不然何苦计较这等私事?
不过明面上嘛,她却板起脸学着小鬼的语气回敬挖苦:
“怎得?依你之意,我动过心便是有鬼了?你好生霸道。再说,我有没有心上人、有几个、与你何干?”
“你…!我…”
林烟湄语塞当场,她偷摸一回忆,惊觉自己方才说的话预设了立场,而这立场冥冥中要求江晚璃的情只忠于她一人,这不明摆着暴露了自己的小心思嘛,确实不该呀!
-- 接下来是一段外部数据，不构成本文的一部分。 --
Lemma window_scan_never_ends_on_a_nan_window_end_witness :
  Binary64.iter_window 1000 31.8 nan 0.5 = OutOfFuel /\
  Binary64.scan_window 1000 (fun _ => Some nan) 31.8 nan 0.5 = OutOfFuel.
Proof.
  destruct (window_scan_never_ends_on_a_nan_window_end
              1000 (fun _ => Some nan) 31.8 0.5) as (H1 & _ & H3).
  split; [exact H1|]. apply H3. intros lam. right. reflexivity.
Defined.

(** In binary64 the step-0.1 lattice started at 10.1 passes 0.05000000000001
    away from the window end 10.25, just outside the half step: the
    generator goes once around the circle and stops only on its second
    pass, after 3602 angles. *)
Lemma iter_window_misses_its_end_once :
  match Binary64.iter_window 4000 10 10.25 0.1 with
  | Returned l => length l = 3602%nat /\ nth 1 l nan = 10.199999999999999%float
  | _ => False
  end /\
  (abs (Binary64.circ_diff 10.199999999999999 10.25) <=? 0.1 * 0.5)%float = false.
Proof. split; [vm_compute; split; reflexivity|reflexivity]. Qed.

(** ** The fuel does not influence a returned value *)

Lemma stable_const {A : Type} (m : run A) : stable (fun _ => m).
Proof. intros n n' a H _. exact H. Qed.

Lemma stable_bind {A B : Type} (f : nat -> run A) (g : A -> nat -> run B) :
  stable f -> (forall a, stable (g a)) ->
  stable (fun n => run_bind (f n) (fun a => g a n)).
Proof.
  intros Hf Hg n n' b H Hle.
  destruct (f n) as [a| |] eqn:Hfn; cbn in H; try discriminate.
  rewrite (Hf n n' a Hfn Hle). cbn. exact (Hg a n n' b H Hle).
Qed.

Lemma scan_while_stable F e s prev x :
  stable (fun fuel => scan_while fuel F e s prev x).
Proof.
  intros n. revert prev x.
  induction n as [|n IH]; intros prev x n' v H Hle; [discriminate|].
  destruct n' as [|n']; [lia|]. cbn [scan_while] in *. cbv zeta in *.
  destruct (scan_body _ _ _); [exact H|].
  destruct (Rleb _ _); [exact H|].
  apply IH; [exact H|lia].
Qed.

Lemma sample_while_stable F_val opts e s best angle guard :
  stable (fun fuel => sample_while fuel F_val opts e s best angle guard).
Proof.
  intros n. revert best angle guard.
  induction n as [|n IH]; intros best angle guard n' v H Hle; [discriminate|].
  destruct n' as [|n']; [lia|]. cbn [sample_while] in *. cbv zeta in *.
  destruct (_ || _); [exact H|].
  apply IH; [exact H|lia].
Qed.

Lemma solve_lambda_by_OA_stable obl lat n b sg ws we st ud :
  stable (fun fuel => solve_lambda_by_OA obl lat fuel n b sg ws we st ud).
Proof.
  unfold solve_lambda_by_OA, scan_window. cbv zeta.
  destruct (scan_body _ _ _); [apply stable_const|apply scan_while_stable].
Qed.

Lemma solve_with_fallback_stable obl lat n b ws we ud opts st :
  stable (fun fuel => solve_with_fallback obl lat fuel n b ws we ud opts st).
Proof.
  unfold solve_with_fallback. cbv zeta.
  apply (stable_bind
           (fun fuel => sample_while fuel _ opts _ st None _ 0%Z)
           (fun best _ => match best with
                          | Some (_, lam0, s0) => _
                          | None => Returned None
                          end)).
  - apply sample_while_stable.
  - intros best. apply stable_const.
Qed.

Lemma solve_c3_stable obl lat ramc win :
  stable (fun fuel => solve_c3 obl lat fuel ramc win).
Proof.
  unfold solve_c3.
  apply (stable_bind
           (fun fuel => solve_lambda_by_OA obl lat fuel _ _ _ _ _ _ _)
           (fun c3 fuel => match c3 with
                           | Some _ => Returned c3
                           | None => solve_with_fallback obl lat fuel _ _ _ _ _ _ _
                           end)).
  - apply solve_lambda_by_OA_stable.
  - intros [v|]; [apply stable_const|apply solve_with_fallback_stable].
Qed.

Lemma solve_c2_stable obl lat ramc win c3 :
  stable (fun fuel => solve_c2 obl lat fuel ramc win c3).
Proof.
  unfold solve_c2. cbv zeta.
  apply (stable_bind
           (fun fuel => solve_lambda_by_OA obl lat fuel _ _ _ _ _ _ _)
           (fun c2 fuel => match c2 with
                           | Some _ => Returned c2
                           | None => solve_with_fallback obl lat fuel _ _ _ _ _ _ _
                           end)).
  - apply solve_lambda_by_OA_stable.
  - intros [v|]; [apply stable_const|apply solve_with_fallback_stable].
Qed.

Lemma placidus_cv_map_stable obl lat ramc asc_longitude mc_longitude :
  stable (fun fuel => placidus_cv_map obl lat fuel ramc asc_longitude mc_longitude).
Proof.
  unfold placidus_cv_map. cbv zeta.
  apply (stable_bind (fun fuel => solve_c11 obl lat fuel _ _)
           (fun c11 fuel => run_bind (solve_c12 obl lat fuel _ _ c11) _)).
  { apply solve_lambda_by_OA_stable. }
  intros c11.
  apply (stable_bind (fun fuel => solve_c12 obl lat fuel _ _ c11)
           (fun c12 fuel => run_bind (solve_c3 obl lat fuel _ _) _)).
  { apply solve_lambda_by_OA_stable. }
  intros c12.
  apply (stable_bind (fun fuel => solve_c3 obl lat fuel _ _)
           (fun c3 fuel => run_bind (solve_c2 obl lat fuel _ _ c3) _)).
  { apply solve_c3_stable. }
  intros c3.
  apply (stable_bind (fun fuel => solve_c2 obl lat fuel _ _ c3)
           (fun c2 _ => Returned _)).
  { apply solve_c2_stable. }
  intros c2. apply stable_const.
Qed.

Lemma placidus_houses_stable obl lat ramc asc_longitude mc_longitude :
  stable (fun fuel => placidus_houses obl lat fuel ramc asc_longitude mc_longitude).
Proof.
  unfold placidus_houses.
  apply (stable_bind
           (fun fuel => placidus_cv_map obl lat fuel ramc asc_longitude mc_longitude)
           (fun m _ => Returned _)).
  - apply placidus_cv_map_stable.
  - intros m. apply stable_const.
Qed.

Lemma calculate_houses_stable t lat lon system :
  stable (fun fuel => calculate_houses fuel t lat lon system).
Proof.
  unfold calculate_houses. cbv zeta.
  destruct (Reqb _ 0); [apply stable_const|].
  destruct (String.eqb system "equal"); [apply stable_const|].
  destruct (String.eqb system "koch"); [apply stable_const|].
  apply (stable_bind (fun fuel => placidus_houses _ lat fuel _ _ _)
           (fun hs _ => Returned _)).
  - apply placidus_houses_stable.
  - intros hs. apply stable_const.
Qed.

(** Two runs that return, with whatever fuel, return the same result. *)
Lemma calculate_houses_deterministic fuel fuel' t lat lon system r r' :
  calculate_houses fuel t lat lon system = Returned r ->
  calculate_houses fuel' t lat lon system = Returned r' ->
  r = r'.
Proof.
  intros H H'.
  pose proof (calculate_houses_stable t lat lon system fuel (Nat.max fuel fuel') r H
                ltac:(lia)) as E.
  pose proof (calculate_houses_stable t lat lon system fuel' (Nat.max fuel fuel') r' H'
                ltac:(lia)) as E'.
  cbv beta in E, E'. rewrite E in E'. now injection E'.
Qed.

(** ** The Placidus cusp map *)

Lemma placidus_cv_map_inv obl lat fuel ramc asc_longitude mc_longitude m :
  placidus_cv_map obl lat fuel ramc asc_longitude mc_longitude = Returned m ->
  let win_mc_asc := win_ccw (normalize_deg mc_longitude) (normalize_deg asc_longitude) in
  let win_asc_ic :=
    win_ccw (normalize_deg asc_longitude)
            (normalize_deg (normalize_deg mc_longitude + 180)) in
  exists c11 c12 c3 c2,
    solve_c11 obl lat fuel ramc win_mc_asc = Returned c11 /\
    solve_c12 obl lat fuel ramc win_mc_asc c11 = Returned c12 /\
    solve_c3 obl lat fuel ramc win_asc_ic = Returned c3 /\
    solve_c2 obl lat fuel ramc win_asc_ic c3 = Returned c2 /\
    cv_get m 1 = Some (normalize_deg asc_longitude) /\
    cv_get m 2 = c2 /\
    cv_get m 3 = c3 /\
    cv_get m 4 = Some (normalize_deg (mc_longitude + 180)) /\
    cv_get m 5 = option_map (fun v => normalize_deg (v + 180)) c11 /\
    cv_get m 6 = option_map (fun v => normalize_deg (v + 180)) c12 /\
    cv_get m 7 = Some (normalize_deg (asc_longitude + 180)) /\
    cv_get m 8 = option_map (fun v => normalize_deg (v + 180)) c2 /\
    cv_get m 9 = option_map (fun v => normalize_deg (v + 180)) c3 /\
    cv_get m 10 = Some (normalize_deg mc_longitude) /\
    cv_get m 11 = c11 /\
    cv_get m 12 = c12.
Proof.
  unfold placidus_cv_map. cbv zeta.
  destruct (solve_c11 _ _ _ _ _) as [c11| |] eqn:H11; cbn [run_bind]; try discriminate.
  destruct (solve_c12 _ _ _ _ _ _) as [c12| |] eqn:H12; cbn [run_bind]; try discriminate.
  destruct (solve_c3 _ _ _ _ _) as [c3| |] eqn:H3; cbn [run_bind]; try discriminate.
  destruct (solve_c2 _ _ _ _ _ _) as [c2| |] eqn:H2; cbn [run_bind]; try discriminate.
  intros [= <-]. exists c11, c12, c3, c2.
  do 4 (split; [first [assumption | reflexivity]|]).
  destruct c11, c12, c3, c2; repeat split; reflexivity.
Qed.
现下醒过味儿来,她只觉又羞又懊恼,索性破罐子破摔,拂袖直奔门口:
“谁稀罕听你的破事?跟我不相干,我多余听呢,告辞!”
“哈!”
江晚璃粲然失笑,又怕小鬼正苦苦忍受着百般煎熬,忙朗声找补:
“若我心上只住了一位调皮爱赌气的小气鬼呢?你待如何?”
她心道,某人这藏不住心事、困窘欲逃的模样,和被人揪住小尾巴要跳脚的猫儿一样娇憨呢!
这番话过耳的刹那,林烟湄仓惶踏出门的脚步悬滞半空。
江晚璃口中所指,听着怎像是在说她?
可她哪有这般不堪?
哪里小气了!
“蹬蹬蹬…”
悬停的脚结实落了地,还一口气冲下了楼梯。
甭管江晚璃的意中人是不是她,敢这般形容她,她得给人点颜色瞧瞧!
江晚璃听着脚步渐远,丝毫不心急,反而慢悠悠躺倒了。
方才小鬼吃了她的饭后并无离开之意,后来拐弯抹角探听她过往的举动已然表明,林烟湄放不下她,跑下楼充其量是唬人的招数。